Like Donnacha says about “people promosing to visit and then not doing so”, leaving him feeling that “there is always something missing from my life”, so too is Polyakov (in ‘Morphine’) let down and abandoned by his profession, and so too the people of Gagliano & Matera (in Christ Stopped at Eboli) have been forgotten by progress and medical science (unlike the people of Yorkshire?). In contrast, Shen (in The Magic Paintbrush) does not abandon her people OR her principles; Levi loves the peasants and cares for them like a saviour; O’Connor, like Shen, is already one of the community in terms of class, though she has to overcome the cultural and gender divide to be fully accepted and trusted.
Donnacha and Luisa (Levi’s sister) feel angry and would like something to be done, but Donnacha is unfortunately confined mostly to expressing it and internalising it, whereas Luisa and Shen (and you) have the privilege/responsibility/ability to act on it. Or maybe, like Levi and Bomgard (/Bulgakov) you will be more inclined to draw attention to the problems you witness through writing and thereby inspire others to act.

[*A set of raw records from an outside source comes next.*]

(** The descriptor open(2) gave is handed out or closed, and only one of the two. *)
Theorem opened_is_handed_or_closed fd stat :
  (open_for_read (inl fd) stat = (inl fd, []) ∧ file_open (inl fd) stat = Ret fd) ∨
  (∃ error, open_for_read (inl fd) stat = (inr error, [fd]) ∧ file_open (inl fd) stat = Throw (Code FileAccessError)).
Proof. destruct stat as [[]|error]; simpl; eauto. Qed.

Module Ranges.

(** Interruptions, a short count and a block size of three. *)
Definition ten : list Z := [10; 11; 12; 13; 14; 15; 16; 17; 18; 19].
Definition rough : Descriptor := mkDescriptor Regular ten 0 [Interrupted; Transfers 2; Interrupted; Transfers 1].

Example reads_five : option_map (λ '(r, d, mem), (r, ds_position d, map mem [99; 100; 101; 102; 103; 104; 105]))
    (read_range 3 4 5 100 rough (λ _, 0)) = Some (Ret (), 9, [0; 14; 15; 16; 17; 18; 0]).
Proof. vm_compute. reflexivity. Qed.

Example short_file : option_map (λ '(r, d, mem), r) (read_range 3 8 5 100 rough (λ _, 0)) = Some (Throw (Code EofError)).
Proof. vm_compute. reflexivity. Qed.

Lemma range_is_read_whole_witness : ∃ d' mem',
  read_range 3 4 5 100 rough (λ _, 0) = Some (if 4 + 5 <=? ds_size rough then Ret () else Throw (Code EofError), d', mem') ∧
  (4 + 5 <= ds_size rough → ds_position d' = 4 + 5 ∧ ∀ a, mem' a = store 100 (bytes_at 4 5 (ds_content rough)) (λ _, 0) a).
Proof.
  apply (range_is_read_whole 3 4 5 100 rough (λ _, 0)); [reflexivity|lia|lia|lia|].
  repeat (apply Forall_cons; split; [discriminate|]). apply Forall_nil. exact I.
Defined.

End Ranges.
Example shutdown_once : ps_shutdowns (drop_loader 2 two) = [] ∧ ps_shutdowns (drop_loader 1 (drop_loader 2 two)) = [txt "/a.so"].
Proof. split; vm_compute; reflexivity. Qed.

Lemma required_is_enabled_or_fails_witness :
  (new_loader (λ _, None) (mkCacheConfig (txt "/a.so") Required) 3 12 two).1 ∈ [Ret true; Throw (Code InvalidParameterError)].
Proof. apply (required_is_enabled_or_fails (txt "/a.so")); [apply two_reachable|by left|reflexivity]. Defined.

Lemma shutdown_by_the_last_loader_witness :
  (∀ l1 l2 h1 h2 handle1 handle2, ps_loaders two !! l1 = Some (Some h1) → ps_loaders two !! l2 = Some (Some h2) →
    ps_handles two !! h1 = Some handle1 → ps_handles two !! h2 = Some handle2 → lh_read_fn handle1 = true → lh_read_fn handle2 = true → h1 = h2) ∧
  (ps_shutdowns (drop_loader 1 two) ≠ ps_shutdowns two →
    ps_shutdowns (drop_loader 1 two) = txt "/a.so" :: ps_shutdowns two ∧
    ∀ l h handle, ps_loaders (drop_loader 1 two) !! l = Some (Some h) → ps_handles (drop_loader 1 two) !! h = Some handle → lh_read_fn handle = false).
Proof. apply (shutdown_by_the_last_loader (txt "/a.so") two 1). apply two_reachable. Defined.

(** A loader of another library comes in between: the first library gets a second handle, and its shutdown is called while a
    loader still reads through it. *)
Definition three : Process := add Auto "/a.so" 3 12 (add Auto "/b.so" 2 11 (add Auto "/a.so" 1 10 new_process)).

Example shut_down_in_use :
  ps_shutdowns (drop_loader 1 three) = [txt "/a.so"] ∧
  ps_loaders (drop_loader 1 three) !! 3%nat = Some (Some 12%nat) ∧
  ps_handles (drop_loader 1 three) !! 12%nat = Some (mkHandle true true true (txt "/a.so")).
Proof. split; [|split]; vm_compute; reflexivity. Qed.

End Libraries.
(** The leftmost occurrence stays the leftmost when text is appended. *)
Lemma partition_app (s t before after : str) :
  partition p s = Some (before, after) ->
  partition p (s ++ t) = Some (before, after ++ t).
Proof using p_nonempty.
  revert before after; induction s as [|c s IH]; intros before after H.
  - apply partition_some in H as [H _].
    destruct before, p; simpl in H; congruence.
  - destruct (starts_with p (c :: s)) eqn:E.
    + simpl partition in H; rewrite E in H; inversion H; subst; clear H.
      change ((c :: s) ++ t) with (c :: s ++ t).
      simpl partition.
      change (c :: s ++ t) with ((c :: s) ++ t).
      rewrite (starts_with_app _ _ t E).
      f_equal; f_equal.
      rewrite skipn_app.
      replace (length p - length (c :: s)) with 0; [reflexivity|].
      assert (Hl := f_equal (@length _) (starts_with_inv _ _ E)).
      rewrite length_app in Hl; lia.
    + rewrite (partition_cons _ _ E) in H.
      destruct (partition p s) as [[b a]|] eqn:Es; [|discriminate].
      inversion H; subst; clear H.
      change ((c :: s) ++ t) with (c :: (s ++ t)).
      rewrite partition_cons, (IH _ _ eq_refl); [reflexivity|].
      destruct (starts_with p (c :: s ++ t)) eqn:Et; [|reflexivity].
      change (c :: s ++ t) with ((c :: s) ++ t) in Et.
      apply starts_with_cut in Et as [Et | [Hlen _]]; [congruence|].
      apply partition_some in Es as [-> _].
      simpl in Hlen; rewrite !length_app in Hlen; lia.
Qed.

(** When [p] does not overlap itself, the occurrence that follows a text
    free of [p] is the leftmost one. *)
Lemma partition_free (f rest : str) :
  unbordered p = true ->
  contains p f = false ->
  partition p (f ++ p ++ rest) = Some (f, rest).
Proof using p_nonempty.
  intros Hp; induction f as [|c f IH]; intros Hf.
  - simpl app.
    assert (E : starts_with p (p ++ rest) = true) by apply starts_with_refl.
    destruct p as [|a q]; [congruence|].
    simpl partition; simpl starts_with in E; rewrite E.
    f_equal; f_equal.
    change (skipn (length (a :: q)) ((a :: q) ++ rest) = rest).
    rewrite skipn_app, skipn_all, Nat.sub_diag; reflexivity.
  - apply (contains_cons p) in Hf as [Hhere Hf].
    change ((c :: f) ++ p ++ rest) with (c :: (f ++ p ++ rest)).
    rewrite partition_cons, (IH Hf); [reflexivity|].
    destruct (starts_with p (c :: f ++ p ++ rest)) eqn:E; [|reflexivity].
    change (c :: f ++ p ++ rest) with ((c :: f) ++ p ++ rest) in E.
    apply starts_with_cut in E as [E | [Hlen E]]; [congruence|].
    rewrite (no_straddle_spec p p rest Hp) in E; [discriminate|].
    simpl in *; lia.
Qed.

In your medical career, you WILL encounter your own Gagliano/Gorelovo/Yorkshire/neglected group, and the system/society (Emperor) will try to turn you away from being overly concerned for them. Whether you use your paint brush like Shen to act or like Levi to reflect, just make sure you don’t turn your back entirely (unless it is to protect yourself from too deep an engagement which could threaten your OWN well being).